We should continue to inform policymakers and our patients about the safety and efficacy of fluoride at recommended doses, but we also need to acknowledge that community water fluoridation is not the indispensable intervention it once was and accept the fact that public sentiment may be shifting against it. If that occurs, how else can we protect the oral health of our most vulnerable populations?

Encourage good oral hygiene. Brushing with fluoridated toothpaste and flossing remain the first line of defense in preventing cavities in teeth.

Encourage the use of sealants to protect children’s teeth. Sealing molars has been shown to reduce the risk of dental caries by almost 80%. Best of all, sealants can be applied in school settings, making it possible to reach children who may not have a routine provider of dental care. 

Discuss the role of diet in maintaining oral health. As long as Americans continue to consume large amounts of sugar and other processed foods, their oral health will be at risk. Public health measures that influence people’s dietary choices can help lay a foundation for better oral and overall health.

Stay informed about alternative remineralizing agents. A growing body of evidence supports the safety and efficacy of hydroxyapatite in reducing dental caries. Since it was first tested in Japan in the late 1980s, a variety of oral care products containing the compound mineral have come on the market, but one recent survey suggests few dentists practicing in this country are familiar enough with these products to recommend them to patients.

Offer fluoride treatments. Varnishes, gels and other topical fluoride products are another effective means of preventing dental caries for those at higher risk, whether applied during a dental visit or as part of a school-based program. Dietary fluoride supplements can also benefit these patients. Even individuals who do not want to consume fluoride in their drinking water may be open to using fluoride mouth rinses to control decay.

Ironically, the public resistance to fluoride coincides with two developments that showcase the mineral’s value:

  • The 2021 World Health Organization decision to update its list of essential medicines to include fluoride toothpaste for the first time.
  • The growth in evidence supporting the use of silver diamine fluoride to arrest decay and prevent dental caries.

Members of the dental community should use their influence to ensure these tools remain in our collective toolbox as the debates about fluoride continue in Washington and the public square.
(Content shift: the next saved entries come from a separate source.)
(** Enough fuel: every round pops an entry, and a merge that pushes two entries
    shortens the list. *)
Lemma loop_bpe fuel f st q cnt ids vs :
  inv st q ids vs -> cnt = Z.of_nat (length vs) -> (length (items q) + 3 * length vs < fuel)%nat -> (length vs <= f)%nat ->
  merge_loop push pop ranks len fuel (MkM st q cnt) = Some (Z.of_nat (length (bpe_fuel rank f vs.*1))).
Proof.
  revert f st q cnt ids vs. induction fuel as [|fuel IH]; intros f st q cnt ids vs Hinv Hcnt Hfuel Hf; [lia|].
  pose proof (seg_length _ _ _ _ _ (inv_seg _ _ _ _ Hinv)) as Hl.
  cbn [merge_loop heap]. destruct (pop q) as [[e h]|] eqn:Hp.
  - destruct (dead st (node e)) eqn:Hd.
    + destruct (step_dead st q cnt e h ids vs Hinv Hp Hd) as [-> Hinv']. apply (IH f _ _ _ ids); try done.
      rewrite (q_pop _ _ _ Hp) in Hfuel. simpl in Hfuel. lia.
    + assert (Hin : e ∈ items q) by (rewrite (q_pop _ _ _ Hp); by left).
      pose proof (inv_live _ _ _ _ Hinv e Hin (inv_alive _ _ _ _ Hinv _ Hd)) as Hc.
      apply elem_of_cands in Hc as (n & i & a & x & b & y & r & Hi & Hn & HSn & Hr & ->); [|done].
      assert (Hbest : best (pairs rank 0 vs.*1) = Some (r, n)).
      { eapply least_is_best; try done; [apply Hinv|]. intros e He. apply (inv_all _ _ _ _ Hinv) in He.
        exact (q_least _ _ _ _ (inv_ok _ _ _ _ Hinv) Hp He). }
      apply list_elem_of_split_length in Hi as (L & R & -> & HL). apply list_elem_of_split_length in Hn as (VL & VR & -> & HVL).
      rewrite HVL in HSn. rewrite lookup_app_r in HSn by lia. replace (S (length VL) - length VL)%nat with 1%nat in HSn by lia.
      destruct VR as [|v VB]; [done|]. injection HSn as ->.
      rewrite !length_app in Hl. simpl in Hl. destruct R as [|j B]; [simpl in Hl; lia|].
      destruct (step_live st q cnt _ h L i j B VL a x b y VB Hinv ltac:(lia) Hp eq_refl) as (st' & h' & ids' & -> & Hinv' & Hitems).
      rewrite (q_pop _ _ _ Hp) in Hfuel. rewrite !length_app in *. cbn [length] in *.
      destruct f as [|f]; [lia|]. cbn [bpe_fuel]. rewrite Hbest.
      rewrite fmap_app, !fmap_cons. cbn [fst]. replace n with (length VL.*1) by (rewrite length_fmap; lia). rewrite merge_at_app.
      replace (VL.*1 ++ (a ++ b)%string :: VB.*1) with (VL ++ ((a ++ b)%string, x) :: VB).*1 by (by rewrite fmap_app).
      apply (IH f _ _ _ ids'); [done | rewrite length_app; cbn [length]; lia..].
  - assert (Hbest : best (pairs rank 0 vs.*1) = None).
    { destruct (best (pairs rank 0 vs.*1)) as [[k n]|] eqn:Hb; [|done]. apply best_elem, elem_of_pairs in Hb as (m & a & b & -> & Ha & Hb & Hk).
      rewrite list_lookup_fmap in Ha, Hb. destruct (vs !! m) as [[a0 x]|] eqn:Em; [|done]. destruct (vs !! S m) as [[b0 y]|] eqn:ESm; [|done].
      injection Ha as ->. injection Hb as ->. destruct (lookup_lt_is_Some_2 ids m) as [i Ei]; [rewrite Hl; by eapply lookup_lt_Some|].
      assert (Hin : Entry i (k * len + x) ∈ items q).
      { apply (inv_all _ _ _ _ Hinv), elem_of_cands; [done|]. by exists m, i, a, x, b, y, k. }
      rewrite (proj1 (@pop_None _ _ _ _ _ _ _ _ PQ q) Hp) in Hin. by apply not_elem_of_nil in Hin. }
    destruct f as [|f]; cbn [bpe_fuel]; [|rewrite Hbest]; by rewrite length_fmap, Hcnt.
Qed.
End Loop.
Americans continue to make over 2,000,000 emergency department visits each year for dental pain. The vast majority of these visits arise from untreated dental caries and their consequences. Community water fluoridation — and other proven preventive measures — can mitigate that risk, especially for the most vulnerable among us. As we reconsider the evidence on fluoride and appraise the latest research, let’s keep their well-being top of mind.